Task to carry out: Count only the lines of the records that hold "concat", then give the number without any other words.

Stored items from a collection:
--- START ---

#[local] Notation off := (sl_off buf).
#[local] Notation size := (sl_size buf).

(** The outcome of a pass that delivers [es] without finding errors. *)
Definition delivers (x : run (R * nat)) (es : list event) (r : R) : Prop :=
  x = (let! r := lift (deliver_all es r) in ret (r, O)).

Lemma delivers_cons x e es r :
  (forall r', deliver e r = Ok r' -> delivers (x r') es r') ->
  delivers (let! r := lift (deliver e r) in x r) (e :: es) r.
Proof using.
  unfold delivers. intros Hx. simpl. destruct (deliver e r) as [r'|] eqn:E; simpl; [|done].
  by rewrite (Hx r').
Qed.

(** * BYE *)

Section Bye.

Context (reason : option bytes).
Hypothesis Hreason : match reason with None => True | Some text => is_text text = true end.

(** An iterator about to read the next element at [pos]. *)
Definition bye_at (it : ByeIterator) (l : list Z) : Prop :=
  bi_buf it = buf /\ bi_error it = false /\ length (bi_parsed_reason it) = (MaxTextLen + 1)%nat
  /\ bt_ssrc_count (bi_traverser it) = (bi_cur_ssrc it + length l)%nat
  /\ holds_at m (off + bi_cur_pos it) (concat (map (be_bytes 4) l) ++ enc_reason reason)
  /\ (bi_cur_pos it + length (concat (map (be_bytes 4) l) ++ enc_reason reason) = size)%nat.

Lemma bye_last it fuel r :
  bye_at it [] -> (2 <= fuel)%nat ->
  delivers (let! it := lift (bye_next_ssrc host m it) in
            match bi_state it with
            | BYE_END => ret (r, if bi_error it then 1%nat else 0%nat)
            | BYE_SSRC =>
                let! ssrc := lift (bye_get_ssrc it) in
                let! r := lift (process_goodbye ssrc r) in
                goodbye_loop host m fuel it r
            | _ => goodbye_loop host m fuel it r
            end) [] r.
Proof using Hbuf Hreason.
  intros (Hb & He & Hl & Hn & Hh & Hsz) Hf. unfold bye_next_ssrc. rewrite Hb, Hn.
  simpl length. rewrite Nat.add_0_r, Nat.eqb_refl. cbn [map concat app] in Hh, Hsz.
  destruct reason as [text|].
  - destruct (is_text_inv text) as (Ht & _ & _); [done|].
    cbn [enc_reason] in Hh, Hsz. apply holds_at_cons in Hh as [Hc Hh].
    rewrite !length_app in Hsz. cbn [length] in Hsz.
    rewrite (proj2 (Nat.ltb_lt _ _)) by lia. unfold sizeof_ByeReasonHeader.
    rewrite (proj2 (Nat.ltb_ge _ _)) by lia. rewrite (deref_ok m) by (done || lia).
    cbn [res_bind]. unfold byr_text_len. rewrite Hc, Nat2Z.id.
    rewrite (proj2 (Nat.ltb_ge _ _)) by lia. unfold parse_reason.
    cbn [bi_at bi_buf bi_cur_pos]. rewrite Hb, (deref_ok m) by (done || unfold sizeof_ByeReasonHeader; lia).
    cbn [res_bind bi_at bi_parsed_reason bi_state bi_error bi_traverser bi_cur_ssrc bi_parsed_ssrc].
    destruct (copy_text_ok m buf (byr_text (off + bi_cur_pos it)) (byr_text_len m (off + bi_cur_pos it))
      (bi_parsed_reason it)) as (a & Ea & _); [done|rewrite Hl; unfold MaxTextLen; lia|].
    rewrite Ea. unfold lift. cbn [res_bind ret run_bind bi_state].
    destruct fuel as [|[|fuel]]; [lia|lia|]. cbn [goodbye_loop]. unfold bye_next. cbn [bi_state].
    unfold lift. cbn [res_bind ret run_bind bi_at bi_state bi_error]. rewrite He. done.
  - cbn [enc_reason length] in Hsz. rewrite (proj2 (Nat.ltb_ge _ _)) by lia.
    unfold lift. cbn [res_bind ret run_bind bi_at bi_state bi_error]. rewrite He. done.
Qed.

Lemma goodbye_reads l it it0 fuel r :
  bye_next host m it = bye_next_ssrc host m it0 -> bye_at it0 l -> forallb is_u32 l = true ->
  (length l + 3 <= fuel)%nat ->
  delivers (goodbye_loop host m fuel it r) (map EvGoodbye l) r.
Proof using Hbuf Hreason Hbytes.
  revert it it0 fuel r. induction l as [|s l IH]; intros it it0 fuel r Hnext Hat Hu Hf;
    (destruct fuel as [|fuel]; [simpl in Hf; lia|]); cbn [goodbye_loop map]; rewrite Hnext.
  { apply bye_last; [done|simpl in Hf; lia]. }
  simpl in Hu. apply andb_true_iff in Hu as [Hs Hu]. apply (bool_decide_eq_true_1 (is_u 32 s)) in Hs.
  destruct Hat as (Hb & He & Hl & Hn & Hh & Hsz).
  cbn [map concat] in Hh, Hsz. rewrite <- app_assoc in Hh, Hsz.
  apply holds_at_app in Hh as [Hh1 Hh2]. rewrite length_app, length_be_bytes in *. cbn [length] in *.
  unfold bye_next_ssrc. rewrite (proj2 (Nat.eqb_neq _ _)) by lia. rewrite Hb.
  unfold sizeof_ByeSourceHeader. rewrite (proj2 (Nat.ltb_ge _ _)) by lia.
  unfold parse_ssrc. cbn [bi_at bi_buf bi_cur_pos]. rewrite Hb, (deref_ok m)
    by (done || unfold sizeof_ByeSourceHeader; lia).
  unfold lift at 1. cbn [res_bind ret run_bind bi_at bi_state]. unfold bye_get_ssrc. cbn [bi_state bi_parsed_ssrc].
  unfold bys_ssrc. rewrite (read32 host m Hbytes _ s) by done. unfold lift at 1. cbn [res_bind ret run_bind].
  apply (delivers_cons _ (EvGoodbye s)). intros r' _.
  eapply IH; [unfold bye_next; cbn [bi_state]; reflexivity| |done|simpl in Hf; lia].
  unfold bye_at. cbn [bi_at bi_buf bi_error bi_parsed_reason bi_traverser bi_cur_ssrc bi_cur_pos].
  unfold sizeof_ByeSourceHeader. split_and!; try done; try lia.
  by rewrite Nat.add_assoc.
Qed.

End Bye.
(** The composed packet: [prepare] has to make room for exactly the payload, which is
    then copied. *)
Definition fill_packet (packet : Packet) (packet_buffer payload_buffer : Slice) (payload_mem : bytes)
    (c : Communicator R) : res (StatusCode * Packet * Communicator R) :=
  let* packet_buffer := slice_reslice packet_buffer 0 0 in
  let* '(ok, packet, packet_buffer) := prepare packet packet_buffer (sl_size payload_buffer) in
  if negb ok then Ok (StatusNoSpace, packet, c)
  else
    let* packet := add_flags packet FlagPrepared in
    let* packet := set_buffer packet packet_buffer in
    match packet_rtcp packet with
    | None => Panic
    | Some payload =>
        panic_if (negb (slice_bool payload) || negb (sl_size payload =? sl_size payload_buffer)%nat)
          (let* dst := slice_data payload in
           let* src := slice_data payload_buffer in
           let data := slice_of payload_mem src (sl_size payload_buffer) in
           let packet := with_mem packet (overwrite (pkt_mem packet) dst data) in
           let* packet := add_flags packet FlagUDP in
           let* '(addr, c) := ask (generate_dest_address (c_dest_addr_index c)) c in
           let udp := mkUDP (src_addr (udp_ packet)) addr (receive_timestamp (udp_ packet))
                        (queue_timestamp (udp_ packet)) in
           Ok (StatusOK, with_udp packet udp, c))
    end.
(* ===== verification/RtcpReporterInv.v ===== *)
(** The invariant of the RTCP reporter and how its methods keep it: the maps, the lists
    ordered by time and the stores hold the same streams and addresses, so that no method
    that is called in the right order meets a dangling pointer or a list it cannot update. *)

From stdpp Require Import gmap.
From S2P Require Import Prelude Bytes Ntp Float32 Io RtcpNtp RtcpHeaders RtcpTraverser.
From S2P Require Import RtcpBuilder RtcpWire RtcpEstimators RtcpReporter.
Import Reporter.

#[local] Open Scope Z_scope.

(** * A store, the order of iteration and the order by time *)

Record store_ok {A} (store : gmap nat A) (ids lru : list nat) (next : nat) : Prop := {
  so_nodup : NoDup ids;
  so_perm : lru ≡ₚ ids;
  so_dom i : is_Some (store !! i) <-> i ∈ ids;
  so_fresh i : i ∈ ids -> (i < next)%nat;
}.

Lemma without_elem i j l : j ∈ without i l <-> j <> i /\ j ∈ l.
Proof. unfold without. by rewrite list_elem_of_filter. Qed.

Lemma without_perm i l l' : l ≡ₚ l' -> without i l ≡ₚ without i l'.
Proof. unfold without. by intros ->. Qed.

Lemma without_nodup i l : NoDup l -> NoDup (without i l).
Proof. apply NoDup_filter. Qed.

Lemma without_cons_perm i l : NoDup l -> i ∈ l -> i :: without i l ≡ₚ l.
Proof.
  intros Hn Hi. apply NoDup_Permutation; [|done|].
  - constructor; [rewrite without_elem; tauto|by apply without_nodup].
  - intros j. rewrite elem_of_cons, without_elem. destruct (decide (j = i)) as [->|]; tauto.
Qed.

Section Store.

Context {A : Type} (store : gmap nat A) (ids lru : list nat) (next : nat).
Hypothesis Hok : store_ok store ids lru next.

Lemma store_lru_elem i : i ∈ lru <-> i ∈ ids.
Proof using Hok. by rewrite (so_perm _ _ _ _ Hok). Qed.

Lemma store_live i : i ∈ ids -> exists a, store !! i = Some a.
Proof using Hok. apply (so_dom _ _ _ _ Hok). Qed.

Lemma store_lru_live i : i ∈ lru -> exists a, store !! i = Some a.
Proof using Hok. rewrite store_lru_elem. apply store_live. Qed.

--- END ---

Reply: 4